ST. LOUIS, MO - NOVEMBER 28 : Demonstrators protesting the shooting death of Michael Brown hold signs as they walk through Saint Louis Galleria mall yelling chants during Black Friday November 28, 2014, in St. Louis, Missouri. The mall was later closed. (Photo by Joshua Lott/Getty Images)

Did the #BlackOutBlackFriday boycott create a slump in sales during the biggest shopping weekend of the year?

The National Retail Federation says 133.7 million people shopped at stores and online this weekend, down 5.2 percent from last year. Total spending for the weekend is expected to fall from $57.4 billion from last year to $50.9 billion this year, which is an 11 percent drop.

In response to the death of Michael Brown and the non-indictment of his shooter — Ferguson police officer Darren Wilson — many Black Americans decided to sit out holiday shopping.

Activists of all colors participated in protests in malls and retail chains across the nation during the weekend. African-Americans make up more than 13 percent of the US population, with a $1.1 trillion annual buying power. While there is no data on how many people participated in the boycott, it’s safe to assume that it certainly didn’t help retail sales.

However, experts are blaming the sales decline on mostly everything but the boycott. The National Retail Federation surveyed shoppers, and they claim the rise of Cyber Mondays — the busiest shopping day online — is one reason for the slump in retail sales.

They also point to the fact that retail giants like Target, J.C. Penney, Macy’s, and Wal-Mart took some of the steam out of the weekend by promoting their big discounts as early as Halloween. Some are also citing consumers’ shaky confidence in the stability of a recovering US economy.

Participants of #BlackOutBlackFriday feel as if the movement is being snubbed by mainstream media and economic analysts. Rahiel Tesfamariam is a social activist, founder of Urban Cusp, and the figure behind the Black Friday protest #NotOneDime.
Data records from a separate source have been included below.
(* ===== verification/WellTyped.v ===== *)
(** * The types of a session store ([pkg/crypto])

    What every session of a store looks like, whatever handshakes, bundles and
    messages it was given: keys of 32 octets, counters of 32 bits, an index of
    skipped keys that is one. *)

From S2P Require Import Prelude Bytes Sha2 Gcm Kdf Curve Identity X3dh Ratchet Conversation Session.
Open Scope Z_scope.

(** ** A ratchet *)

Definition key32 (b : bytes) : Prop := length b = 32%nat.
Definition chain_key (c : slice) : Prop := ∀ b, c = Some b → key32 b.

Record wf_ratchet (r : ratchet) : Prop := {
  wr_dhs : key32 (dhs r);
  wr_rk : key32 (rk r);
  wr_cks : chain_key (cks r);
  wr_ckr : chain_key (ckr r);
  wr_counters : uint32 (ns r) ∧ uint32 (nr r) ∧ uint32 (pn r);
  wr_skipped : ∀ k mk, skipped r !! k = Some mk → key32 mk ∧ ∃ d n, uint32 n ∧ k = skip_key d n;
}.

(** The associated data is the session's for good. *)
Definition typed (a : bytes) (r : ratchet) : Prop := wf_ratchet r ∧ ad r = a.

Lemma chain_key_mac k m : chain_key (Some (hmacSHA256 k m)).
Proof. intros b [= <-]. apply length_hmac. Qed.

Lemma kdfRoot_keys k o : key32 (kdfRoot k o).1 ∧ chain_key (Some (kdfRoot k o).2).
Proof.
  unfold kdfRoot, key32. cbn [fst snd]. split; [by rewrite length_take, length_hkdf|].
  intros b [= <-]. unfold key32. by rewrite length_drop, length_hkdf.
Qed.

Lemma uint32_w32 z : uint32 (w32 z).
Proof. apply w32_range. Qed.

Lemma uint32_0 : uint32 0.
Proof. split; [done|]. reflexivity. Qed.

#[local] Hint Resolve chain_key_mac uint32_w32 uint32_0 : stunner.

Lemma ecdh_generate_key t k t' : ecdh_generate t = (Ok k, t') → key32 k.
Proof. unfold ecdh_generate. intros (? & -> & _)%rand_read_Ok. unfold key32. rewrite length_take. lia. Qed.

Section ratchet.
Context `{Curves} (a : bytes).

(** The plumbing of an operation: one lemma for each construct. *)
Ltac keeps_step :=
  match goal with
  | |- keeps _ (bindM getM _) _ => eapply keeps_bind; [apply keeps_get|]
  | |- keeps _ (bindM (on_fst getM) _) _ => eapply keeps_bind; [apply keeps_fst, keeps_get|]
  | |- keeps _ (retM _) _ => by apply keeps_ret
  | |- keeps _ (failM _) _ => apply keeps_fail
  | |- keeps _ (liftM _) _ => by apply keeps_lift
  end.

Lemma skip_step_typed r : typed a r → typed a (skip_step r).
Proof.
  intros [[] Ha]. split; [|done].
  unfold skip_step, chainStep. split; cbn [dhs rk cks ckr ns nr pn skipped set_nr set_skipped set_ckr]; auto with stunner.
  - destruct wr_counters0 as (? & _ & ?). auto with stunner.
  - intros k mk [[<- <-]|[_ ?]]%lookup_insert_Some; [|by apply wr_skipped0].
    split; [apply length_hmac|]. eexists _, _. split; [|reflexivity]. apply wr_counters0.
Qed.

Lemma skip_typed until : keeps (typed a) (skip until) (λ _, True).
Proof.
  intros r Hr. unfold skip. run_M. destruct (ckr r); [|by split].
  destruct (_ <? _); [by split|]. split; [|done]. cbn [snd]. apply while_inv; [|done].
  intros s Hs _. by apply skip_step_typed.
Qed.

Lemma trySkipped_typed h ct : keeps (typed a) (trySkipped h ct) (λ _, True).
Proof.
  intros r Hr. unfold trySkipped. run_M. destruct (skipped r !! _) as [mk|]; [|by split].
  destruct (aeadOpen mk ct _); [|by split]. split; [|done]. cbn [snd].
  destruct Hr as [[] Ha]. split; [split; auto|done].
  cbn [skipped set_skipped]. intros k mk' [_ ?]%lookup_delete_Some. by apply wr_skipped0.
Qed.

Lemma encrypt_typed pt : keeps (typed a) (encrypt pt) (λ _, True).
Proof.
  intros r [[] Ha]. rewrite encrypt_spec. split; [|done]. cbn [snd]. split; [|done].
  split; cbn [dhs rk cks ckr ns nr pn skipped set_ns set_cks]; auto with stunner.
  - unfold ck_next, chainStep. cbn [snd]. auto with stunner.
  - destruct wr_counters0 as (_ & ? & ?). auto with stunner.
Qed.

Lemma dhRatchet_typed pub : keeps (λ s : ratchet * tape, typed a s.1) (dhRatchet pub) (λ _, True).
Proof.
  unfold dhRatchet.
  eapply keeps_bind with (Q := λ _, True).
  { apply keeps_fst, keeps_modify; [|done]. intros r [[] Ha]. split; [|done]. split; auto.
    cbn [ns nr pn set_dhr set_nr set_ns set_pn]. destruct wr_counters0 as (? & _). auto with stunner. }
  intros _ _. keeps_step. intros r _. cbv beta.
  eapply keeps_bind with (Q := λ _, True); [by apply keeps_lift|]. intros out _.
  eapply keeps_bind with (Q := λ _, True).
  { apply keeps_fst, keeps_modify; [|done]. intros r1 [[] Ha]. destruct (kdfRoot_keys (rk r1) out) as [? ?].
    destruct (kdfRoot (rk r1) out). split; [by split|done]. }
  intros _ _. eapply keeps_bind; [apply keeps_snd, ecdh_generate_key|]. intros k Hk.
  eapply keeps_bind with (Q := λ _, True).
  { apply keeps_fst, keeps_modify; [|done]. intros r1 [[] Ha]. split; [by split|done]. }
  intros _ _. keeps_step. intros r2 _. cbv beta.
  eapply keeps_bind with (Q := λ _, True); [by apply keeps_lift|]. intros out2 _.
  apply keeps_fst, keeps_modify; [|done]. intros r1 [[] Ha]. destruct (kdfRoot_keys (rk r1) out2) as [? ?].
  destruct (kdfRoot (rk r1) out2). split; [by split|done].
Qed.

Lemma decrypt_typed w : keeps (λ s : ratchet * tape, typed a s.1) (decrypt w) (λ _, True).
Proof.
  unfold decrypt. eapply keeps_bind with (Q := λ _, True); [by apply keeps_lift|]. intros [h ct] _.
  unfold decrypt_message. cbn [fst snd].
  eapply keeps_bind; [apply keeps_fst, trySkipped_typed|]. intros [pt used] _. cbn [snd].
  destruct used; [by apply keeps_ret|]. keeps_step. intros r _. cbv beta.
  eapply keeps_bind with (Q := λ _, True).
  { destruct (new_chain h r); [|by apply keeps_ret].
    eapply keeps_bind; [apply keeps_fst, skip_typed|]. intros _ _. apply dhRatchet_typed. }
  intros _ _. eapply keeps_bind; [apply keeps_fst, skip_typed|]. intros _ _.
  keeps_step. intros r2 _. cbv beta. unfold chainStep.
  eapply keeps_bind with (Q := λ _, True); [|intros; by apply keeps_lift].
  apply keeps_fst, keeps_modify; [|done]. intros r1 [[] Ha]. split; [|done].
  split; cbn [dhs rk cks ckr ns nr pn skipped set_nr set_ckr]; auto with stunner.
  destruct wr_counters0 as (? & _ & ?). auto with stunner.
Qed.
End ratchet.

(** ** A store *)

Record wf_store (local : Identity) (pre : option PreKeys) (m : memStore) : Prop := {
  ws_local : ms_local m = local;
  ws_pre : ms_pre m = pre;
  ws_heap : ∀ p s, ms_heap m !! p = Some s →
    typed (associatedData (SigningPub local) (s_peerSig s)) (s_r s) ∧ s_peerFP s = Fingerprint (s_peerSig s);
  ws_table : ∀ fp p, ms_sessions m !! fp = Some p → ∃ s, ms_heap m !! p = Some s ∧ s_peerFP s = fp;
}.

(** What can happen to a store; the arguments are the peers' choice. *)
Inductive store_op :=
  | DoInitiate (b : PreKeyBundle)
  | DoAccept (hs : Handshake)
  | DoEncrypt (p : addr) (pt : bytes)
  | DoDecrypt (p : addr) (w : bytes).

Section store.
Context `{Curves} (local : Identity) (pre : option PreKeys).

Definition store_do (o : store_op) (s : memStore * tape) : memStore * tape :=
  match o with
  | DoInitiate b => (Initiate b s).2
  | DoAccept hs => (on_fst (Accept hs) s).2
  | DoEncrypt p pt => (session_Encrypt p pt s).2
  | DoDecrypt p w => (session_Decrypt p w s).2
  end.

Definition store_run (os : list store_op) (s : memStore * tape) : memStore * tape := fold_left (λ s o, store_do o s) os s.

Abbreviation ok := (wf_store local pre).

Lemma newRatchetInitiator_typed sk pub a t r t' :
  newRatchetInitiator sk pub a t = (Ok r, t') → typed a r.
Proof.
  unfold newRatchetInitiator. run_M. destruct (ecdh_generate t) as [[k|e] t1] eqn:Eg; [|done].
  apply ecdh_generate_key in Eg. match goal with |- context [dh ?r0 pub] => destruct (dh r0 pub) as [out|e] end; [|done].
  destruct (kdfRoot_keys sk out) as [H1 H2]. destruct (kdfRoot sk out) as [rk0 cks0].
  intros [<-%Ok_inj _]%pair_equal_spec. split; [|done].
  split; cbn [dhs rk cks ckr ns nr pn skipped set_cks set_rk]; auto with stunner; [done|].
  intros k0 mk. by rewrite lookup_empty.
Qed.

Lemma newRatchetResponder_typed sk spk a : key32 sk → key32 spk → typed a (newRatchetResponder sk spk a).
Proof.
  intros. split; [|done]. split; cbn; auto with stunner; [done..|]. intros k0 mk. by rewrite lookup_empty.
Qed.

Lemma x3dhRespond_key p ik eph otp sk : x3dhRespond p ik eph otp = Ok sk → key32 sk.
Proof.
  unfold x3dhRespond. intros E. inv_ok. destruct otp; inv_ok; apply length_hkdf.
Qed.

Lemma register_ok s :
  typed (associatedData (SigningPub local) (s_peerSig s)) (s_r s) → s_peerFP s = Fingerprint (s_peerSig s) →
  keeps ok (register s) (λ _, True).
Proof.
  intros Ht Hf m []. split; [|done]. cbn [register snd]. split; cbn [ms_local ms_pre ms_heap ms_sessions]; [done..| |].
  - intros p s' [?|[_ [_ <-]%list_lookup_singleton_Some]]%lookup_app_Some; [by eapply ws_heap0|done].
  - intros fp p [[<- <-]|[_ Hp]]%lookup_insert_Some; [exists s; by rewrite lookup_app_r, Nat.sub_diag by done|].
    destruct (ws_table0 _ _ Hp) as (s' & Hs' & ?). exists s'. split; [by apply lookup_app_l_Some|done].
Qed.

Lemma Initiate_ok b : keeps (λ s : memStore * tape, ok s.1) (Initiate b) (λ _, True).
Proof.
  unfold Initiate. eapply keeps_bind; [apply keeps_fst, keeps_get|]. intros m Hm. cbv beta in Hm.
  eapply keeps_bind with (Q := λ _, True); [by apply keeps_snd|]. intros [[sk eph] otp] _.
  eapply keeps_bind; [apply keeps_snd, newRatchetInitiator_typed|]. intros r Hr. cbv beta in Hr.
  eapply keeps_bind with (Q := λ _, True); [|intros; by apply keeps_ret].
  apply keeps_fst, register_ok; [|done]. cbn [s_r s_peerSig]. by rewrite <-(ws_local _ _ _ Hm).
Qed.

Lemma Accept_ok hs : (∀ p, pre = Some p → key32 (signedPre p)) → keeps ok (Accept hs) (λ _, True).
Proof.
  intros Hpre. unfold Accept. eapply keeps_bind; [apply keeps_get|]. intros m [Hl Hp _ _]. rewrite Hp, Hl.
  destruct pre as [p|] eqn:Ep; [|apply keeps_fail]. rewrite <-Ep.
  eapply keeps_bind; [apply keeps_lift, x3dhRespond_key|]. intros sk Hsk. apply register_ok; [|done].
  cbn [s_r s_peerSig]. apply newRatchetResponder_typed; [done|by apply Hpre].
Qed.

Lemma at_session_ok {A} p (f : M (ratchet * tape) A) :
  (∀ a, keeps (λ s : ratchet * tape, typed a s.1) f (λ _, True)) →
  keeps (λ s : memStore * tape, ok s.1) (at_session p f) (λ _, True).
Proof.
  intros Hf [m t] Hm. unfold at_session. destruct (ms_heap m !! p) as [s|] eqn:Es; [|by split].
  destruct Hm as [Hl Hp Hh Ht]. destruct (Hh _ _ Es) as [Hr Hfp].
  pose proof (Hf _ (s_r s, t) Hr) as [Hr' _]. destruct (f (s_r s, t)) as [res [r t']]. split; [|done].
  cbn [fst snd] in *. split; cbn [ms_local ms_pre ms_heap ms_sessions]; [done..| |].
  - intros p' s' [(<- & <- & _)|[_ ?]]%list_lookup_insert_Some; [by split|by eapply Hh].
  - intros fp p' Hq. destruct (Ht _ _ Hq) as (s' & Hs' & Hfp'). destruct (decide (p' = p)) as [->|Hne].
    + eexists. split; [apply list_lookup_insert_eq; by eapply lookup_lt_Some|]. cbn. congruence.
    + exists s'. by rewrite list_lookup_insert_ne.
Qed.

Lemma store_run_ok os s : (∀ p, pre = Some p → key32 (signedPre p)) → ok s.1 → ok (store_run os s).1.
Proof.
  intros Hpre. revert s. induction os as [|o os IH]; intros s Hs; [done|]. apply IH.
  destruct o as [b|hs|p pt|p w]; unfold store_do.
  - by apply (Initiate_ok b s).
  - by apply (keeps_fst _ _ _ (Accept_ok hs Hpre) s).
  - apply (at_session_ok p (on_fst (encrypt pt))); [|done]. intros a. apply keeps_fst, encrypt_typed.
  - apply (at_session_ok p (decrypt w)); [|done]. intros a. apply decrypt_typed.
Qed.
End store.

Section properties.
Context `{CurveLaws}.

(** C14: a session store stays well typed.  Whatever bundles, handshakes,
    plaintexts and messages it is given - by peers who are not honest either -
    and whether the calls succeed or fail: every session has keys of 32
    octets, 32-bit counters, skipped keys under proper indices, and the
    associated data of the two identities it was made for; the table has each
    session under its own peer's fingerprint; and no session is stuck: what it
    encrypts next is a message that decodes, under a public key of 32 octets. *)
Theorem store_well_typed local pre os t :
  (∀ p, pre = Some p → key32 (signedPre p)) →
  let m := (store_run os (NewMemStore local pre, t)).1 in
  wf_store local pre m ∧
  (∀ fp p, Get m fp = Some p → PeerFingerprint m p = fp) ∧
  (∀ p s pt, ms_heap m !! p = Some s → ∃ ct h c,
     (encrypt pt (s_r s)).1 = Ok ct ∧ decodeMessage ct = Ok (h, c) ∧ key32 (sl (h_DH h))).
Proof.
  intros Hpre m. assert (wf_store local pre m) as Hm.
  { apply store_run_ok; [done|]. split; [done..| |]; intros ? ?; cbn; by rewrite ?lookup_nil, ?lookup_empty. }
  split; [done|]. clearbody m. split.
  - intros fp p (s & Hs & Hfp)%(ws_table _ _ _ Hm). unfold PeerFingerprint. by rewrite Hs.
  - intros p s pt Hs. destruct (ws_heap _ _ _ Hm _ _ Hs) as [[[? ? ? ? (H1 & H2 & H3) ?] _] _].
    rewrite encrypt_spec. eexists _, _, _. split; [reflexivity|]. unfold message. split; [by apply decode_encodeMessage|].
    apply length_x25519_pub.
Qed.
End properties.

Import ToyCurves.

(** A store that accepted a handshake, read a forged message and wrote one. *)
Lemma store_well_typed_witness :
  let os := [DoAccept (MkHandshake (Some (SigningPub Toy.bob)) (Some (be_bytes 32 3)) (Some (be_bytes 32 5)) true);
             DoDecrypt 0%nat (bs "x"); DoEncrypt 0%nat (bs "hi")] in
  let m := (store_run os (NewMemStore Toy.bob (Some Toy.pre), [])).1 in
  wf_store Toy.bob (Some Toy.pre) m ∧
  (∀ fp p, Get m fp = Some p → PeerFingerprint m p = fp) ∧
  (∀ p s pt, ms_heap m !! p = Some s → ∃ ct h c,
     (encrypt pt (s_r s)).1 = Ok ct ∧ decodeMessage ct = Ok (h, c) ∧ key32 (sl (h_DH h))).
Proof.
  intros os. apply (store_well_typed Toy.bob (Some Toy.pre) os []). intros p [= <-]. apply length_be_bytes.
Defined.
“The fact that there was any decline in sales on Black Friday, but 11 percent at that, is absolutely significant and celebratory,” Tesfamariam told theGrio.com. “The decline matters despite the fact that the mainstream media is not acknowledging its role. Ironic that so many cable news networks covered the boycott throughout Friday and online news outlets wrote about it last week but are not making the connection in their coverage of a sales decline.”

Tesfamariam and other organizers of the boycott are not taking time to celebrate what some would consider a victory. They are hoping to carry over the protest into “Cyber Monday” and beyond.

Pointing out that today marks the 59th anniversary of the Rosa Park’s refusal to give up her seat and ignited the Montgomery Bus Boycott, Tesfamariam added, “I don’t believe that is a coincidence; that is a kairos moment challenging us to recognize our collective economic power as a community. This is why I decided to carry the #NotOneDime movement into the weekend and now into Cyber Monday. The next phase of the movement kicks off midnight tonight and will last much longer. We’re just getting started.”